Viewed several paces removed, though, the meditation altar in my home office looks a bit less conventional: a bit more funky. Yes, that’s Jesus on the cross (in a triumphant resurrection pose) hanging above Buddha, and a stereo underneath. In front of the right stereo speaker are two chanting books (one falling apart from age and use; the second its replacement) and a pocket-sized copy of the Dhammapada. On top of the stereo is the CD case for Peter Gabriel’s Passion, the Islamic-infused soundtrack to The Last Temptation of Christ. Above my meditation mat and cushion, a banner says “Buddha,” but the overall statement here is “Eclectic! Ecumenical! Eccentric!”
My corner of the blogosphere has been buzzing with talk of altars–home altars–those quiet corners of our abodes where we display whatever sort of objects and amulets remind and return us to our practice. It started with Dave and moved to Rachel, with various other bloggers and blog-readers contributing to comment threads along the way. Whether you see an altar as a site of sacrifice or a point of visual focus, it seems quite a few of us have actual altars–or shelves of precious mementos that function like altars–that point to the sacred nature of home and hearth.

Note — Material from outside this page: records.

(** After [close] the slot is empty and no timer of the client is pending. *)
Lemma close_clears_timer (env : Env) (w : World) :
  reconnectTimer (settle_all (close env w)).1 = None /\
  (timer_inv w -> timers (settle_all (close env w)).1 = []).
Proof.
  rewrite close_after_clear.
  set (w1 := world_of (clear_reconnect_timer w)).
  assert (H1 : reconnectTimer w1 = None) by apply clear_reconnect_timer_slot.
  split.
  - apply (keeps_settle_all (fun w => reconnectTimer w = None)).
    apply close_preserves; try done.
    + by intros op w2.
    + intros w2 H2. rewrite clear_reconnect_timer_run, H2. by constructor.
  - intros Hinv.
    assert (H : (fun w => reconnectTimer w = None /\ timers w = [])
                  (settle_all (close env w1)).1); [|by destruct H].
    apply keeps_settle_all. apply close_preserves.
    + by intros op w2 [? ?].
    + by intros b w2 [? ?].
    + by intros q w2 [? ?].
    + intros w2 [H2 H2']. rewrite clear_reconnect_timer_run, H2. by constructor.
    + split; [exact H1|].
      pose proof (clear_reconnect_timer_inv w Hinv) as Hk.
      rewrite clear_reconnect_timer_fin in Hk. inversion Hk as [? ? Hk'|]; subst.
      unfold timer_inv in Hk'. fold w1 in Hk'. by rewrite H1 in Hk'.
Qed.

(** X4: [close()] never raises, whatever the broker answers, and leaves no
    reconnect timer behind: the slot is empty and, in a world where the slot
    accounted for the runtime's timers, no timer is pending. *)
Theorem close_swallows_errors_and_clears_timer (env : Env) (w : World) :
  let w' := (settle_all (close env w)).1 in
  (settle_all (close env w)).2 = Returned tt /\
  reconnectTimer w' = None /\
  (timer_inv w -> timers w' = []).
Proof.
  intros w'. split; [apply try_catch_swallows|]. apply close_clears_timer.
Qed.

Lemma close_swallows_errors_and_clears_timer_witness :
  let w := run_events env_down config [EvConnect] (new_client "payment-service") in
  timers w = [0%nat] /\ timers (settle_all (close env_down w)).1 = [].
Proof.
  intros w. split; [reflexivity|].
  apply (close_swallows_errors_and_clears_timer env_down w). reflexivity.
Defined.

(** X5: [close()] does not end the reconnect loop. When the connection's
    close listener runs afterwards, as it does once the broker confirms the
    close, a new reconnect timer is started. *)
Theorem close_then_close_event_reschedules (env : Env) (cfg : Config) (w : World) :
  timer_inv w ->
  let w1 := (settle_all (close env w)).1 in
  let w2 := run_event env cfg EvConnectionClose w1 in
  reconnectTimer w2 = Some (next_timer w1) /\
  timers w2 = [next_timer w1] /\
  head (hist w2) = Some (OpSetTimeout (next_timer w1) (rabbitmq_reconnectInterval cfg)).
Proof.
  intros Hinv w1 w2.
  destruct (close_clears_timer env w) as (Hslot & Htimers).
  fold w1 in Hslot, Htimers. specialize (Htimers Hinv).
  subst w2. unfold run_event. simpl. unfold on_connection_close, bind, modify. simpl.
  rewrite scheduleReconnect_run. simpl. rewrite Hslot. simpl. by rewrite Htimers.
Qed.

Lemma close_then_close_event_reschedules_witness :
  let w1 := (settle_all (close env_up connected_client)).1 in
  let w2 := run_event env_up config EvConnectionClose w1 in
  isConnected w1 = false /\ reconnectTimer w2 = Some 0%nat /\ timers w2 = [0%nat].
Proof.
  intros w1 w2. split; [vm_compute; reflexivity|].
  assert (Hinv : timer_inv connected_client) by (vm_compute; reflexivity).
  destruct (close_then_close_event_reschedules env_up config connected_client Hinv)
    as (Hslot & Htimers & _).
  split; [exact Hslot|exact Htimers].
Defined.





(** X7: [close()] gives up at the first request the broker refuses: when
    closing the channel fails, the connection is never asked to close and
    [isConnected] keeps its value, yet the call returns normally. *)
Theorem close_stops_at_first_failure (env : Env) (w : World) (ch : nat) (m : string) :
  reconnectTimer w = None -> consumers w = ∅ -> channel w = Some ch ->
  settle env (OpChannelClose ch :: hist w) = Rejected m ->
  close env w = Fin (log (OpChannelClose ch) w) (Returned tt).
Proof.
  intros Hslot Hreg Hch Hrefused.
  unfold close, try_catch.
  rewrite (bind_run clear_reconnect_timer), clear_reconnect_timer_run, Hslot. simpl.
  unfold bind at 1, get at 1. simpl. rewrite Hreg, map_to_list_empty. simpl.
  unfold bind, get, request. simpl. rewrite Hch. simpl. by rewrite Hrefused.
Qed.

Lemma close_stops_at_first_failure_witness :
  let w' := (settle_all (close env_close_fails connected_client)).1 in
  isConnected w' = true /\ hist w' = OpChannelClose 1 :: hist connected_client.
Proof.
  intros w'. subst w'.
  rewrite (close_stops_at_first_failure env_close_fails connected_client 1%nat
             "Channel closed"); try reflexivity.
  split; reflexivity.
Defined.

(** ** [isHealthy] *)

(** X8: [isHealthy()] is true after a [connect] that returned true and false
    after the connection's error or close listener has run, but the
    channel's own error and close listeners change nothing at all: a client
    whose channel has died still reports healthy. *)
Theorem isHealthy_ignores_channel_events (env : Env) (cfg : Config) (w : World) :
  (forall w', connect env cfg w = Fin w' (Returned true) -> isHealthy w' = true) /\
  isHealthy (run_event env cfg EvConnectionError w) = false /\
  isHealthy (run_event env cfg EvConnectionClose w) = false /\
  run_event env cfg EvChannelError w = w /\
  run_event env cfg EvChannelClose w = w.
Proof.
  repeat split.
  - intros w'. rewrite connect_run. cbn -[scheduleReconnect].
    destruct (amqp_connect env _) as [conn|m1].
    + destruct (create_channel env _) as [ch|m2].
      * destruct (settle env _) as [[]|m3].
        -- by intros [= <-].
        -- rewrite scheduleReconnect_run. by destruct (reconnectTimer _).
      * rewrite scheduleReconnect_run. by destruct (reconnectTimer _).
    + rewrite scheduleReconnect_run. by destruct (reconnectTimer _).
  - unfold run_event; simpl. unfold on_connection_close, bind, modify; simpl.
    rewrite scheduleReconnect_run. by destruct (reconnectTimer _).
Qed.

Lemma isHealthy_ignores_channel_events_witness :
  isHealthy connected_client = true /\
  isHealthy (run_event env_up config EvChannelClose connected_client) = true.
Proof.
  destruct (isHealthy_ignores_channel_events env_up config (new_client "payment-service"))
    as (Hup & _).
  destruct (isHealthy_ignores_channel_events env_up config connected_client)
    as (_ & _ & _ & _ & Hsame).
  split.
  - apply Hup. reflexivity.
  - rewrite Hsame. apply Hup. reflexivity.
Defined.
(** X6: a skipped test has touched nothing.  [CreateTestMySQLDB] skips
    for the short flag after asking for that flag alone, and for missing
    docker after asking for the flag and for docker; in both cases it has
    created no pool, started no container and opened no handle. *)
Theorem CreateTestMySQLDB_skip_touches_nothing :
  forall (X : Externals) (h : trace) (msg : string),
    fst (CreateTestMySQLDB X h) = Skipped msg ->
    (msg = "-short flag enabled"
     /\ calls_of (CreateTestMySQLDB X) h = [EvShort true; EvSkip msg])
    \/ (msg = "Docker not enabled"
        /\ calls_of (CreateTestMySQLDB X) h
           = [EvShort false; EvDockerEnabled false; EvSkip msg]).
Proof.
  intros X h msg Hskip.
  destruct (CreateTestMySQLDB_runs X h) as (calls & Hcalls & Hrun).
  rewrite (calls_of_app _ _ _ Hcalls).
  rewrite Hskip in Hrun.
  inversion Hrun; subst; [left|right]; split; reflexivity.
Qed.

Lemma CreateTestMySQLDB_skip_touches_nothing_witness :
  calls_of (CreateTestMySQLDB short_mode) [] = [EvShort true; EvSkip "-short flag enabled"]
  /\ calls_of (CreateTestMySQLDB no_docker) []
     = [EvShort false; EvDockerEnabled false; EvSkip "Docker not enabled"].
Proof.
  split.
  - destruct (CreateTestMySQLDB_skip_touches_nothing short_mode []
                "-short flag enabled" eq_refl) as [[_ H]|[F _]];
      [exact H|discriminate F].
  - destruct (CreateTestMySQLDB_skip_touches_nothing no_docker []
                "Docker not enabled" eq_refl) as [[F _]|[_ H]];
      [discriminate F|exact H].
Defined.



(** X8: the account of the handles.  In every run of [CreateTestMySQLDB]
    the handles closed are the first handles opened, in the same order,
    and at most one handle opened is not closed: none when the test is
    skipped, the returned one when the function returns. *)
Theorem CreateTestMySQLDB_handle_accounting :
  forall (X : Externals) (h : trace),
    exists rest,
      opened (calls_of (CreateTestMySQLDB X) h)
      = closed (calls_of (CreateTestMySQLDB X) h) ++ rest
      /\ length rest <= 1
      /\ (forall r, fst (CreateTestMySQLDB X h) = Returned r -> rest = [DB r])
      /\ (forall msg, fst (CreateTestMySQLDB X h) = Skipped msg -> rest = []).
Proof.
  intros X h.
  destruct (CreateTestMySQLDB_runs_balanced X h)
    as (calls & rest & Hcalls & _ & Hacc & Hrest).
  rewrite (calls_of_app _ _ _ Hcalls).
  exists rest. split; [exact Hacc|].
  destruct (fst (CreateTestMySQLDB X h)) as [r0|msg0|e0].
  - subst rest. repeat split; [simpl; lia| |discriminate].
    intros r E. inversion E. reflexivity.
  - subst rest. repeat split; [simpl; lia|discriminate].
  - repeat split; [exact Hrest|discriminate|discriminate].
Qed.

(** X10: provider and teardown together.  When [CreateTestMySQLDB] has
    returned a resource and [Close] is then called on it, the calls of the
    two have called [Close] on every handle that was opened, in the order
    of opening, and have started one container, the one of the resource.
    That container is released when its [Close], the first call of the
    teardown, answers without error; when it answers an error the
    teardown drops it and the container is still running. *)
Theorem CreateTestMySQLDB_then_Close_releases_all :
  forall (X : Externals) (h h' : trace) (r : TestMySQLDB),
    CreateTestMySQLDB X h = (Returned r, h') ->
    let x := ext_ResourceClose X h' (container r) in
    let all := skipn (length h) (snd (Close X r h')) in
    opened all = closed all
    /\ started all = [container r]
    /\ (x = None -> still_running all = [])
    /\ (x <> None -> still_running all = [container r]).
Proof.
  intros X h h' r Hrun x all.
  destruct (CreateTestMySQLDB_runs_balanced X h)
    as (calls & rest & Hcalls & Hshape & Hacc & Hrest).
  rewrite Hrun in Hcalls, Hshape, Hrest. cbn [fst snd] in *. subst h' rest.
  pose proof (Close_run X r (h ++ calls)) as EC. cbn zeta in EC.
  assert (Eall : all = calls ++ [EvResourceClose (container r) x;
                                 EvDBClose (DB r)
                                   (ext_DBClose X
                                      ((h ++ calls)
                                         ++ [EvResourceClose (container r) x])
                                      (DB r))]).
  { unfold all. rewrite EC. cbn [snd].
    rewrite <- app_assoc, skipn_app, skipn_all, Nat.sub_diag. reflexivity. }
  rewrite Eall. clear Eall all EC.
  inversion Hshape as [| | | | | |pool c probes conn db FP HC Ecalls Er]; subst.
  pose proof (connect_run_database_calls _ _ _ HC) as FC.
  cbn [container DB] in *.
  assert (Hs : started ((provisioning pool c ++ probes ++ conn)
                        ++ [EvResourceClose c x;
                            EvDBClose db
                              (ext_DBClose X
                                 ((h ++ provisioning pool c ++ probes ++ conn)
                                    ++ [EvResourceClose c x]) db)]) = [c]).
  { rewrite !started_app.
    rewrite (database_calls_start_nothing probes FP).
    rewrite (database_calls_start_nothing conn FC). reflexivity. }
  split; [|split; [exact Hs|]].
  - rewrite opened_app, closed_app, Hacc. simpl.
    rewrite app_nil_r. reflexivity.
  - unfold still_running. rewrite Hs, !released_app.
    rewrite (database_calls_release_nothing probes FP).
    rewrite (database_calls_release_nothing conn FC). simpl.
    split.
    + intros Hx. rewrite Hx. simpl. rewrite Resource_eqb_refl. reflexivity.
    + intros Hx. destruct x as [ex|]; [reflexivity|]. exfalso. apply Hx. reflexivity.
Qed.

Lemma CreateTestMySQLDB_then_Close_releases_all_witness :
  still_running
    (skipn (length (@nil event))
       (snd (Close (scripted None None)
               {| DB := DBHandle 8; container := ContainerHandle 4 |}
               (snd (CreateTestMySQLDB (scripted None None) [])))))
  = [].
Proof.
  destruct (CreateTestMySQLDB_then_Close_releases_all (scripted None None) []
              (snd (CreateTestMySQLDB (scripted None None) []))
              {| DB := DBHandle 8; container := ContainerHandle 4 |} eq_refl)
    as (_ & _ & Hok & _).
  apply Hok. reflexivity.
Defined.

(** X11: the credentials agree.  The user, the password and the database
    the container is started with are those of both data source names:
    for every port the container reports, the probe opens
    [user:password@tcp(localhost:port)/database], and [Connect] opens the
    same followed by the fixed options. *)
Theorem test_credentials_agree :
  exists user pass database,
    getenv "MYSQL_USER" (Env testRunOptions) = Some user
    /\ getenv "MYSQL_PASSWORD" (Env testRunOptions) = Some pass
    /\ getenv "MYSQL_DATABASE" (Env testRunOptions) = Some database
    /\ forall (X : Externals) (c : Resource),
         probe_dsn X c
         = (user ++ ":" ++ pass ++ "@tcp(localhost:"
            ++ Resource_GetPort X c "3306/tcp" ++ ")/" ++ database)%string
         /\ dsn (test_config X c)
            = (probe_dsn X c ++ "?" ++ mysqlOptions)%string.
Proof.
  exists "moov"%string, "secret"%string, "ofac"%string.
  split; [reflexivity|]. split; [reflexivity|]. split; [reflexivity|].
  intros X c. split; [reflexivity|].
  unfold test_config, probe_dsn. rewrite mysqlConnection_dsn. simpl.
  rewrite !append_assoc. reflexivity.
Qed.

Lemma CreateTestMySQLDB_failure_release_witness :
  exists calls t ev,
    snd (CreateTestMySQLDB database_down []) = [] ++ calls
    /\ calls = t ++ [ev; EvFatal (Err "dial tcp: connection refused")]
    /\ ((database_call ev = false
         /\ error_of ev = Some (Err "dial tcp: connection refused")
         /\ started calls = [])
        \/ (exists c x,
               ev = EvResourceClose c x
               /\ started calls = [c]
               /\ (x = None -> still_running calls = [])
               /\ (x <> None -> still_running calls = [c]))
        \/ (database_call ev = true
            /\ error_of ev = Some (Err "dial tcp: connection refused")
            /\ exists c, started calls = [c]
                         /\ removed_before c calls = false
                         /\ still_running calls = [c])).
Proof.
  apply (CreateTestMySQLDB_failure_release database_down []).
  reflexivity.
Defined.
(** * CineMatch AI simulator: a model of [src/index.tsx]

    The [Simulator] component keeps seven pieces of React state and starts
    three kinds of asynchronous calls (text analysis, one image per shot,
    one video).  The browser event loop is single threaded: a user event or
    the settling of an awaited promise runs a stretch of synchronous code to
    its next [await], and that code only queues state updates ([setX]
    calls), writes to the console, raises an alert or starts further calls.

    The model follows that shape.  A [State] holds the React state, the
    outputs produced so far and the list of suspended continuations.  Each
    handler is a function returning the list of [Effect]s it performs, in
    program order; [run] applies them one after the other, which is how
    React processes its update queue.

    The [GoogleGenAI] constructor of line 98 throws when no API key is
    set; it runs after the first two state updates of processScript and
    outside its try block (event [ClickAnalyzeNoKey]).  Once it has
    succeeded for a click, the constructors of lines 192 and 241, called
    with the same key later in the same run, are taken to succeed.

    A [string] is read as a sequence of UTF-16 code units, one element per
    unit, so it holds the JavaScript strings whose code units are below
    256; [String.substring] then cuts where JavaScript's [substring] does.
    Elapsed time is not measured, a timer is the delay it was set with. *)

From stdpp Require Import base option list strings.

Open Scope string_scope.
Open Scope list_scope.

(** ** Types (index.tsx, lines 5-22) *)

Inductive View := input | processing | results.

(** [imageUrl?] and [isLoadingImage?] are optional properties: [None] is
    JavaScript's [undefined]. *)
Record Shot := mkShot {
  sceneHeader : string;
  action : string;
  cameraAngle : string;
  visualDescription : string;
  imageUrl : option string;
  isLoadingImage : option bool
}.

(** A JSON number that is carried around and displayed, never computed on. *)
Definition number := Z.

Record Casting := mkCasting {
  name : string;
  match_ : number;
  image : string
}.

Record AnalysisResult := mkAnalysis {
  score : option string;
  genre : option string;
  audience : option string;
  strengths : option (list string);
  weaknesses : option (list string);
  casting : list Casting
}.

(** ** The parsed text response (index.tsx, lines 122-160)

    [data] is what [JSON.parse] returns.  The response schema names the
    properties below and marks only the four shot properties as required,
    so every other property may be missing: [None] is a missing property.
    Items of [shots] carry the four schema properties and nothing else. *)

Record JsonCasting := mkJsonCasting {
  jc_name : string;
  jc_match : number
}.

Record JsonAnalysis := mkJsonAnalysis {
  ja_score : option string;
  ja_genre : option string;
  ja_audience : option string;
  ja_strengths : option (list string);
  ja_weaknesses : option (list string);
  ja_casting : option (list JsonCasting)
}.

Record JsonShot := mkJsonShot {
  js_sceneHeader : string;
  js_action : string;
  js_cameraAngle : string;
  js_visualDescription : string
}.

Record Data := mkData {
  d_analysis : option JsonAnalysis;
  d_shots : option (list JsonShot)
}.

(** The object [JSON.parse] builds for a shot: neither optional property
    is present. *)
Definition shot_of_json (j : JsonShot) : Shot :=
  mkShot (js_sceneHeader j) (js_action j) (js_cameraAngle j)
         (js_visualDescription j) None None.

(** [JSON.parse(textResponse.text || "{}")]: the text is not JSON (a
    [SyntaxError] is thrown, also the outcome when it parses to [null],
    since [data.analysis] then throws before any state is set), or it is
    an object.  A missing or empty text parses as [{}], which is
    [Parsed (mkData None None)]. *)
Inductive ParsedText :=
| Unparsable
| Parsed (data : Data).

(** ** Constants (index.tsx, lines 24-44) *)

Definition DEFAULT_SCRIPT : string :=
"INT. COFFEE SHOP - DAY

A rain-streaked window. Soft jazz plays.

JAMIE (30s, disheveled) stares at a cold cup of coffee.

He looks up as the door chime rings.

A WOMAN in a red trench coat enters, shaking off an umbrella.
She spots Jamie. Freezes.

Jamie stands up, knocking over his chair. The sound cuts through the jazz.".

Definition ACTOR_IMAGES : list string := [
  "https://images.unsplash.com/photo-1500648767791-00dcc994a43e?w=100&h=100&fit=crop";
  "https://images.unsplash.com/photo-1494790108377-be9c29b29330?w=100&h=100&fit=crop";
  "https://images.unsplash.com/photo-1507003211169-0a1dd7228f2d?w=100&h=100&fit=crop";
  "https://images.unsplash.com/photo-1438761681033-6461ffad8d80?w=100&h=100&fit=crop"
].

(** ** Replies of the remote calls *)

(** A part of an image response; [inlineData] is [(mimeType, data)]. *)
Record Part := mkPart {
  inlineData : option (string * string)
}.

(** The operation object of the video API.  [op_done] is the optional
    [done] flag, [op_uri] is
    [operation.response?.generatedVideos?.[0]?.video?.uri]. *)
Record Operation := mkOperation {
  op_done : option bool;
  op_uri : option string
}.

Inductive Reply :=
| Rejected                                    (* the awaited promise rejects: the await throws *)
| TextReply (text : ParsedText)               (* ai.models.generateContent, text model *)
| ImageReply (parts : option (list Part))     (* response.candidates?.[0]?.content?.parts *)
| KeySelected (selected : bool)               (* window.aistudio.hasSelectedApiKey() *)
| OperationReply (operation : Operation)      (* generateVideos / getVideosOperation *)
| TimerFired                                  (* the setTimeout callback runs *)
| FetchReply                                  (* fetch(uri) resolves *)
| BlobReply (objectUrl : string).             (* blob() resolves; URL.createObjectURL *)

(** ** Suspended continuations

    Where each async function waits.  The video function has six awaits;
    the timer stage records the delay handed to [setTimeout]. *)

Inductive VideoStage :=
| AwaitKeyCheck (scriptText : string)
| AwaitGenerate (prompt : string)
| AwaitTimer (delay : Z) (operation : Operation)
| AwaitPoll (operation : Operation)
| AwaitFetch (uri : string)
| AwaitBlob.

Inductive Pending :=
| AwaitText (script : string)                  (* processScript, line 102 *)
| AwaitImage (index : nat) (prompt : string)   (* generateShotImage, line 201 *)
| AwaitVideo (stage : VideoStage).             (* generateVideo, lines 247-272 *)

Inductive Output :=
| ConsoleError (msg : string)
| Alert (msg : string).

(** ** State *)

Record State := mkState {
  (* React state of Simulator, lines 85-91 *)
  view : View;
  script : string;
  shots : list Shot;
  analysis : option AnalysisResult;
  videoUrl : option string;
  isVideoLoading : bool;
  processingStep : nat;
  (* the page around it *)
  aistudio : bool;           (* window.aistudio.hasSelectedApiKey is a function *)
  outputs : list Output;     (* console.error and alert calls, oldest first *)
  pending : list Pending     (* calls in flight *)
}.

Definition init (aistudio : bool) : State :=
  mkState input DEFAULT_SCRIPT [] None None false 0 aistudio [] [].

(** ** JavaScript truthiness, as the conditions of the source use it *)

Definition truthy_string (o : option string) : bool :=
  match o with
  | Some s => negb (String.eqb s "")
  | None => false
  end.

Definition truthy_bool (o : option bool) : bool :=
  match o with
  | Some b => b
  | None => false
  end.

(** ** The three [setShots] updaters of generateShotImage

    [const copy = [...prev]; if (copy[index]) ...]: an element of the array
    is an object, hence truthy, so the test fails exactly when [index] is
    past the end.  The assignment writes into the object both arrays share;
    the old array is never read again, so the update is the new array with
    the element at [index] changed. *)

Definition set_isLoadingImage (b : bool) (sh : Shot) : Shot :=
  mkShot (sceneHeader sh) (action sh) (cameraAngle sh) (visualDescription sh)
         (imageUrl sh) (Some b).

Definition set_imageUrl (u : string) (sh : Shot) : Shot :=
  mkShot (sceneHeader sh) (action sh) (cameraAngle sh) (visualDescription sh)
         (Some u) (isLoadingImage sh).

(* lines 194-198 *)
Definition mark_loading (index : nat) (prev : list Shot) : list Shot :=
  alter (set_isLoadingImage true) index prev.

(* lines 220-227 *)
Definition store_image (index : nat) (imageUrl : string) (prev : list Shot) : list Shot :=
  alter (λ sh, set_isLoadingImage false (set_imageUrl imageUrl sh)) index prev.

(* lines 231-235 *)
Definition clear_loading (index : nat) (prev : list Shot) : list Shot :=
  alter (set_isLoadingImage false) index prev.

(** ** Effects of a stretch of synchronous code *)

Inductive Effect :=
| SetView (v : View)
| SetScript (text : string)
| SetShots (l : list Shot)
| UpdateShots (updater : list Shot → list Shot)
| SetAnalysis (a : AnalysisResult)
| SetVideoUrl (u : string)
| SetIsVideoLoading (b : bool)
| SetProcessingStep (n : nat)
| Emit (o : Output)
| Suspend (p : Pending).

Definition apply (s : State) (e : Effect) : State :=
  match e with
  | SetView v =>
      mkState v (script s) (shots s) (analysis s) (videoUrl s) (isVideoLoading s)
              (processingStep s) (aistudio s) (outputs s) (pending s)
  | SetScript t =>
      mkState (view s) t (shots s) (analysis s) (videoUrl s) (isVideoLoading s)
              (processingStep s) (aistudio s) (outputs s) (pending s)
  | SetShots l =>
      mkState (view s) (script s) l (analysis s) (videoUrl s) (isVideoLoading s)
              (processingStep s) (aistudio s) (outputs s) (pending s)
  | UpdateShots f =>
      mkState (view s) (script s) (f (shots s)) (analysis s) (videoUrl s) (isVideoLoading s)
              (processingStep s) (aistudio s) (outputs s) (pending s)
  | SetAnalysis a =>
      mkState (view s) (script s) (shots s) (Some a) (videoUrl s) (isVideoLoading s)
              (processingStep s) (aistudio s) (outputs s) (pending s)
  | SetVideoUrl u =>
      mkState (view s) (script s) (shots s) (analysis s) (Some u) (isVideoLoading s)
              (processingStep s) (aistudio s) (outputs s) (pending s)
  | SetIsVideoLoading b =>
      mkState (view s) (script s) (shots s) (analysis s) (videoUrl s) b
              (processingStep s) (aistudio s) (outputs s) (pending s)
  | SetProcessingStep n =>
      mkState (view s) (script s) (shots s) (analysis s) (videoUrl s) (isVideoLoading s)
              n (aistudio s) (outputs s) (pending s)
  | Emit o =>
      mkState (view s) (script s) (shots s) (analysis s) (videoUrl s) (isVideoLoading s)
              (processingStep s) (aistudio s) (outputs s ++ [o]) (pending s)
  | Suspend p =>
      mkState (view s) (script s) (shots s) (analysis s) (videoUrl s) (isVideoLoading s)
              (processingStep s) (aistudio s) (outputs s) (pending s ++ [p])
  end.

Definition run (effs : list Effect) (s : State) : State := foldl apply s effs.

(** The continuation at position [k] leaves the list when its promise
    settles. *)
Definition settle (k : nat) (s : State) : State :=
  mkState (view s) (script s) (shots s) (analysis s) (videoUrl s) (isVideoLoading s)
          (processingStep s) (aistudio s) (outputs s) (delete k (pending s)).

(** ** processScript (index.tsx, lines 93-188) *)

(* line 165: [{ ...c, image: ACTOR_IMAGES[i % ACTOR_IMAGES.length] }] *)
Definition with_image (i : nat) (c : JsonCasting) : Casting :=
  mkCasting (jc_name c) (jc_match c)
            (default "" (ACTOR_IMAGES !! (i `mod` length ACTOR_IMAGES))).

(* lines 163-166 *)
Definition map_analysis (a : JsonAnalysis) (cs : list JsonCasting) : AnalysisResult :=
  mkAnalysis (ja_score a) (ja_genre a) (ja_audience a) (ja_strengths a)
             (ja_weaknesses a) (imap with_image cs).

(* lines 183-187 *)
Definition processScript_catch : list Effect :=
  [Emit (ConsoleError "Error processing script:");
   Emit (Alert "Error processing script. Please try again.");
   SetView input].

(* line 205 *)
Definition image_prompt (shot : Shot) : string :=
  "Cinematic storyboard sketch, loose charcoal style. " +:+ visualDescription shot
  +:+ ". Angle: " +:+ cameraAngle shot.

(* generateShotImage up to its await, lines 190-201 *)
Definition generateShotImage (shot : Shot) (index : nat) : list Effect :=
  [UpdateShots (mark_loading index);
   Suspend (AwaitImage index (image_prompt shot))].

In last year’s post on Buddhist iconography, I explained that Buddha statues and the altar accoutrements that accompany them aren’t the trappings of idolatry. Instead, Buddhist altars are points of visual focus: fancy or funky reminders of our own intrinsic awakened nature. In thinking more about home altars versus the fancy type you see in churches and Zen Centers, I realize that our altars are a kind of alter ego: a visual expression of what we cherish and value. Looking at my home altar, you can tell I’m ecumenical not orthodox, I’m a bit funky or even eccentric, and I’m not particularly particular when it comes to housekeeping. Perhaps there’s a coffeetable book in this notion of Altar Egos: My Altar, My Self.
So, what’s on your altar?
UPDATE! As either fate or chance would have it, Fran blogged her home altar yesterday, and her post reminded me that I’d forgotten to mention Augustine’s colorful contribution from July 15th. It seems I need all sorts of reminders, altar-oriented and otherwise, to keep my forgetful mind on track.